Uncertainties can be hard, more so if they have a significant financial impact—be it an illness, job loss, or even global downturns.

To evade being stranded, ensure that you’ve built an emergency fund (a good start would be to keep aside six months’ worth of expenses), along with solid insurance coverage to back you up.

4. Hire The Right Agents

Apart from the general power of attorney, also ensure you lay out a directive in case a medical emergency comes up (if you’re incapacitated—we know, it’s not the best of thoughts to ponder over). To ensure you plan right, avail the services of an accountant, a real estate planning authority, and a medical power of attorney.

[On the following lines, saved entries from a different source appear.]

(* ===== verification/Identity.v ===== *)
(** * Authentication, sessions and users

    [identity/auth], [identity/session], [identity/users] and [security/authn]: the
    services, the handlers that log a user in, and the resolution of the credential
    of a request ([platform/middleware/authn.go]). *)

From S2P Require Import Prelude Encryption Programs Routing Paths Secrets IdentityStore.
Local Open Scope Z_scope.

Module Identity.
Import AppErr Programs Secrets IdentityStore.

(** An [INSERT] whose key the database generates. *)
Definition insert {A} (f : UUID -> State -> result (A * State)) : prog State A :=
  exec (fun s => let (id, s') := fresh s in f id s').

(** ** Assurance (security/authn/assurance.go) *)
Definition AssuranceUnknown : Z := 0.
Definition AssurancePassword : Z := 1.
Definition AssuranceOTP : Z := 2.
Definition AssuranceMFA : Z := 3.
Definition Assurance_String (a : Z) : string :=
  if a =? AssurancePassword then "password" else
  if a =? AssuranceOTP then "otp" else
  if a =? AssuranceMFA then "mfa" else "unknown".

Section Identity.
Context {I : IdentityLib} {X : SecretLib} {U : UuidLib}.

(** ** Authentication (identity/auth) *)
Definition normalizeEmail (email : string) : string := ToLower (TrimSpace email).
Definition validateStartRequest (email : string) : result string :=
  let email := normalizeEmail email in
  if bool_decide (email = "") then inr (NewBadRequest "email is required") else inl email.
Definition validateTransactionID (value : string) : result UUID :=
  let value := TrimSpace value in
  if bool_decide (value = "") then inr (NewBadRequest "transaction_id is required") else
  match uuid_Parse value with
  | Some id => inl id
  | None => inr (NewBadRequest "invalid transaction_id")
  end.
Definition validatePasswordLoginRequest (transaction password : string) : result UUID :=
  let? id := validateTransactionID transaction in
  if bool_decide (password = "") then inr (NewBadRequest "password is required") else inl id.
Definition validateVerifyOTPRequest (transaction code : string) : result (UUID * string) :=
  let? id := validateTransactionID transaction in
  let code := TrimSpace code in
  if bool_decide (code = "") then inr (NewBadRequest "code is required") else inl (id, code).
Definition validateSetPasswordRequest (password : string) : result unit :=
  guard_err (bool_decide (password = "")) (NewBadRequest "password is required").

Definition Start (email : string) : prog State AuthTransaction :=
  let email := normalizeEmail email in
  raise_if (bool_decide (email = "")) (NewBadRequest "email is required") ;*
  let* user := query (GetUserByEmail email) in
  let* t := local time_now in
  insert (fun id => CreateAuthTransaction id email (Some (u_ID user)) (t + 10 * Minute)).

(** [if err != nil { return ..., e }]: the error is replaced. *)
Definition failing {A} (e : error) (p : prog State A) : prog State A := wrap_ (fun _ => e) p.

Definition getValidTransaction (id : UUID) : prog State AuthTransaction :=
  raise_if (bool_decide (id = uuid_Nil)) (NewBadRequest "invalid transaction_id") ;*
  let* t := failing (NewUnauthorized "invalid authentication transaction") (query (GetAuthTransactionByID id)) in
  let* n := local time_now in
  if t_ExpiresAt t <? n then
    attempt_ (exec (ExpireAuthTransaction id)) ;*
    raise (NewUnauthorized "authentication transaction has expired")
  else done_ t.
Definition invalid_credentials : error := NewUnauthorized "invalid credentials".
Definition has_password (u : User) : bool :=
  match u_PasswordHash u with Some h => negb (bool_decide (h = "")) | None => false end.
Definition LoginWithPassword (id : UUID) (value : string) : prog State User :=
  let* t := getValidTransaction id in
  match t_UserID t with
  | None => raise invalid_credentials
  | Some uid =>
      let* user := failing invalid_credentials (query (GetUserByID uid)) in
      raise_if (negb (enabled user)) (NewUnauthorized "account is disabled") ;*
      raise_if (negb (has_password user)) (NewBadRequest "password is not enrolled") ;*
      raise_if (negb (password_Verify value (default "" (u_PasswordHash user)))) invalid_credentials ;*
      exec (MarkAuthTransactionAuthenticated id) ;*
      done_ user
  end.
Definition SetPassword (user : UUID) (value : string) : prog State User :=
  raise_if (bool_decide (user = uuid_Nil)) (NewUnauthorized "authentication required") ;*
  let* n := wrap_ (fun e => NewInternal "failed to hash password" (Wrapf "generate password salt: %w" [] e)) draw in
  exec (SetUserPassword user (hash_with (random_bytes n defaultSaltLength) value)).

Definition SendOTP (id : UUID) : prog State string :=
  let* t := getValidTransaction id in
  let* n := wrap_ (fun e => NewInternal "failed to generate authentication code" (Wrapf "generate OTP: %w" [] e)) draw in
  let* code := wrap_ (NewInternal "failed to generate authentication code") (lift_ (GenerateNumeric n 6)) in
  let* now_ := local time_now in
  insert (fun cid => CreateAuthChallenge cid (Some id) (t_Identifier t) (token_Hash code) "otp" None 5 (now_ + 10 * Minute)) ;*
  done_ code.
Definition getOrCreateOTPUser (t : AuthTransaction) : prog State User :=
  match t_UserID t with
  | Some uid => query (GetUserByID uid)
  | None =>
      let email := normalizeEmail (t_Identifier t) in
      raise_if (bool_decide (TrimSpace email = "")) (NewBadRequest "authentication identifier is missing") ;*
      insert (fun uid => CreateUser uid None email None)
  end.
Definition VerifyOTP (id : UUID) (code : string) : prog State User :=
  let* t := getValidTransaction id in
  let* c := failing (NewUnauthorized "invalid or expired authentication code")
    (query (GetActiveAuthChallenge id "otp")) in
  raise_if (bool_decide (is_Some (ch_ConsumedAt c))) (NewUnauthorized "authentication code has already been used") ;*
  let* n := local time_now in
  raise_if (ch_ExpiresAt c <? n) (NewUnauthorized "authentication code has expired") ;*
  raise_if (5 <=? ch_Attempts c) (NewUnauthorized "too many authentication attempts") ;*
  if negb (token_Verify code (ch_SecretHash c)) then
    attempt_ (exec (IncrementAuthChallengeAttempts (ch_ID c))) ;*
    raise (NewUnauthorized "invalid authentication code")
  else
  exec (ConsumeAuthChallenge (ch_ID c)) ;*
  let* user := getOrCreateOTPUser t in
  raise_if (negb (enabled user)) (NewUnauthorized "account is disabled") ;*
  exec (MarkUserEmailVerified (u_ID user)) ;*
  exec (MarkAuthTransactionAuthenticated id) ;*
  done_ user.

(** ** Sessions (identity/session) *)
Definition sessionTTL : Z := 30 * 24 * Hour.
Definition ErrInvalidSession : error := Sentinel "invalid session".
Definition validateUserID (id : UUID) : result unit :=
  guard_err (bool_decide (id = uuid_Nil)) (Sentinel "user id is required").
Definition validateSessionID (id : UUID) : result unit :=
  guard_err (bool_decide (id = uuid_Nil)) (Sentinel "session id is required").
Definition validateToken (token : string) : result unit :=
  guard_err (bool_decide (TrimSpace token = "")) ErrInvalidSession.
Definition parseIP (value : option string) : option string :=
  match value with
  | Some v => if bool_decide (v = "") then None else ParseAddr v
  | None => None
  end.
Definition validAssurance (a : Z) : bool :=
  bool_decide (a ∈ [AssuranceUnknown; AssurancePassword; AssuranceOTP; AssuranceMFA]).
Definition parseAssurance (value : string) : Z :=
  if bool_decide (value = Assurance_String AssurancePassword) then AssurancePassword else
  if bool_decide (value = Assurance_String AssuranceOTP) then AssuranceOTP else
  if bool_decide (value = Assurance_String AssuranceMFA) then AssuranceMFA else AssuranceUnknown.

Definition CreateWithAssurance (user : UUID) (ip agent : option string) (assurance : Z) : prog State (string * Session) :=
  lift_ (validateUserID user) ;*
  raise_if (negb (validAssurance assurance)) ErrInvalidSession ;*
  let* n := wrap_ (Wrapf "generate token: %w" []) draw in
  let value := token_with (random_bytes n sessionTokenBytes) in
  let* t := local time_now in
  let* session := insert (fun id =>
    CreateSession id user (token_Hash value) (Assurance_String assurance) (parseIP ip) agent (t + sessionTTL)) in
  done_ (value, session).
Definition Session_Create (user : UUID) (ip agent : option string) : prog State (string * Session) :=
  CreateWithAssurance user ip agent AssuranceUnknown.
Definition Session_Get (value : string) : prog State Session :=
  lift_ (validateToken value) ;*
  let* session := failing ErrInvalidSession (query (GetSessionByTokenHash (token_Hash value))) in
  let* n := local time_now in
  raise_if (negb (n <? s_ExpiresAt session)) ErrInvalidSession ;*
  done_ session.
Definition Session_List (user : UUID) : prog State (list Session) :=
  lift_ (validateUserID user) ;*
  query (fun s => inl (ListSessionsByUserID user s)).
Definition Revoke (session user : UUID) : prog State unit :=
  lift_ (validateSessionID session) ;*
  lift_ (validateUserID user) ;*
  exec (RevokeSession session user).
Definition RevokeAll (user : UUID) : prog State unit :=
  lift_ (validateUserID user) ;*
  exec (RevokeUserSessions user).

(** ** Users (identity/users) *)
Definition required_user (user : UUID) : prog State unit :=
  raise_if (bool_decide (user = uuid_Nil)) (NewUnauthorized "authentication required").
Definition user_not_found : error := NewNotFound "user not found".
Definition User_Get (user : UUID) : prog State User :=
  required_user user ;*
  failing user_not_found (query (GetUserByID user)).
Definition UpdateProfile (user : UUID) (name : option string) : prog State User :=
  required_user user ;*
  let name := TrimSpace <$> name in
  raise_if (bool_decide (name = Some "")) (NewBadRequest "name cannot be empty") ;*
  failing user_not_found (exec (UpdateUserProfile user name)).
Definition User_Delete (user : UUID) : prog State unit :=
  required_user user ;*
  failing user_not_found (exec (DisableUser user)).

(** ** Principals (security/authn) *)
Definition SubjectUser : string := "user".
Definition SubjectOrganizationToken : string := "organization_token".
Definition CredentialSession : string := "session".
Definition CredentialOrganizationToken : string := "organization_token".
Record Principal := {
  p_SubjectID : UUID; p_SubjectType : string; p_CredentialID : UUID; p_CredentialType : string;
  p_OrganizationID : UUID; p_Scopes : list string; p_Assurance : Z;
}.
Definition IsValid (p : Principal) : bool :=
  negb (bool_decide (p_SubjectID p = uuid_Nil)) && negb (bool_decide (p_SubjectType p = ""))
  && negb (bool_decide (p_CredentialType p = "")).
Definition Principal_UserID (p : Principal) : option UUID :=
  if bool_decide (p_SubjectType p = SubjectUser) && negb (bool_decide (p_SubjectID p = uuid_Nil))
  then Some (p_SubjectID p) else None.
Definition ErrInvalidCredential : error := Sentinel "invalid credential".

Definition ResolveSession (value : string) : prog State (UUID * UUID * Z) :=
  let* session := Session_Get value in
  done_ (s_ID session, s_UserID session, parseAssurance (s_Assurance session)).
Definition resolveSession (token : string) : prog State Principal :=
  let* ' (id, user, assurance) := failing ErrInvalidCredential (ResolveSession token) in
  done_ {| p_SubjectID := user; p_SubjectType := SubjectUser; p_CredentialID := id; p_CredentialType := CredentialSession;
           p_OrganizationID := uuid_Nil; p_Scopes := []; p_Assurance := assurance |}.

(** ** Handlers (identity/auth/handler.go), behind [RequireSession] where they are *)
(** [resolveSessionCookie]: no principal, whatever went wrong. *)
Definition resolveSessionCookie (cookie : option string) : prog State (option Principal) :=
  match cookie with
  | None => done_ None
  | Some value =>
      if bool_decide (value = "") then done_ None else
      let* r := attempt_ (resolveSession value) in
      done_ match r with inl p => Some p | inr _ => None end
  end.
Definition authentication_required : error := NewUnauthorized "authentication required".
Definition RequireSession (cookie : option string) : prog State Principal :=
  let* p := resolveSessionCookie cookie in
  match p with Some p => done_ p | None => raise authentication_required end.
(** [UserIDFromContext]. *)
Definition UserIDFromContext (p : Principal) : option UUID := if IsValid p then Principal_UserID p else None.
Definition session_user (cookie : option string) : prog State UUID :=
  let* p := RequireSession cookie in
  match UserIDFromContext p with Some u => done_ u | None => raise authentication_required end.

Definition handle_Start (email : string) : prog State AuthTransaction :=
  let* email := lift_ (validateStartRequest email) in Start email.
Definition handle_LoginWithPassword (transaction password : string) (ip agent : option string)
    : prog State (string * Session) :=
  let* id := lift_ (validatePasswordLoginRequest transaction password) in
  let* user := LoginWithPassword id password in
  CreateWithAssurance (u_ID user) ip agent AssurancePassword.
Definition handle_SendOTP (transaction : string) : prog State string :=
  let* id := lift_ (validateTransactionID transaction) in SendOTP id.
Definition handle_VerifyOTP (transaction code : string) (ip agent : option string) : prog State (string * Session) :=
  let* ' (id, code) := lift_ (validateVerifyOTPRequest transaction code) in
  let* user := VerifyOTP id code in
  CreateWithAssurance (u_ID user) ip agent AssuranceOTP.
Definition handle_SetPassword (cookie : option string) (password : string) : prog State User :=
  let* user := session_user cookie in
  lift_ (validateSetPasswordRequest password) ;*
  SetPassword user password.

Definition handle_Session_List (cookie : option string) : prog State (list Session) :=
  let* user := session_user cookie in Session_List user.
Definition handle_Revoke (cookie : option string) (session : UUID) : prog State unit :=
  let* user := session_user cookie in Revoke session user.
Definition handle_RevokeAll (cookie : option string) : prog State unit :=
  let* user := session_user cookie in RevokeAll user.
(** [validateUpdateProfileRequest] counts characters. *)
Definition rune_length (s : string) : Z :=
  Z.of_nat (length (filter (fun c => negb (is_cont c) = true) (bytes s))).
Definition validateUpdateProfileRequest (name : option string) : result unit :=
  match name with
  | None => inr (NewBadRequest "name is required")
  | Some n =>
      let? _ := guard_err (bool_decide (TrimSpace n = "")) (NewBadRequest "name cannot be empty") in
      guard_err (200 <? rune_length (TrimSpace n)) (NewBadRequest "name is too long")
  end.
Definition handle_GetMe (cookie : option string) : prog State User :=
  let* user := session_user cookie in User_Get user.
Definition handle_UpdateMe (cookie : option string) (name : option string) : prog State User :=
  let* user := session_user cookie in
  lift_ (validateUpdateProfileRequest name) ;*
  UpdateProfile user name.
Definition handle_DeleteMe (cookie : option string) : prog State unit :=
  let* user := session_user cookie in User_Delete user.
End Identity.
End Identity.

5. Earn Money On Your Money

The final step is to make sure you earn returns off your money. How’d you go about this? To start with, educate yourself. Read, read and read some more—research about what stocks, bonds, mutual funds, ETFs and other financial instruments do. Understand their risks, costs and how you can work on diversifying your investment.

It’s important to invest in something you understand.

Post this, set up your accounts to meet each of your goals—through monthly contribution plans, 401(k)s, low-cost index funds, IRAs or other savings plans. If all these details get you dizzy (or overwhelmingly hard), you’re better off with a financial planner who can do the research and investment planning for you.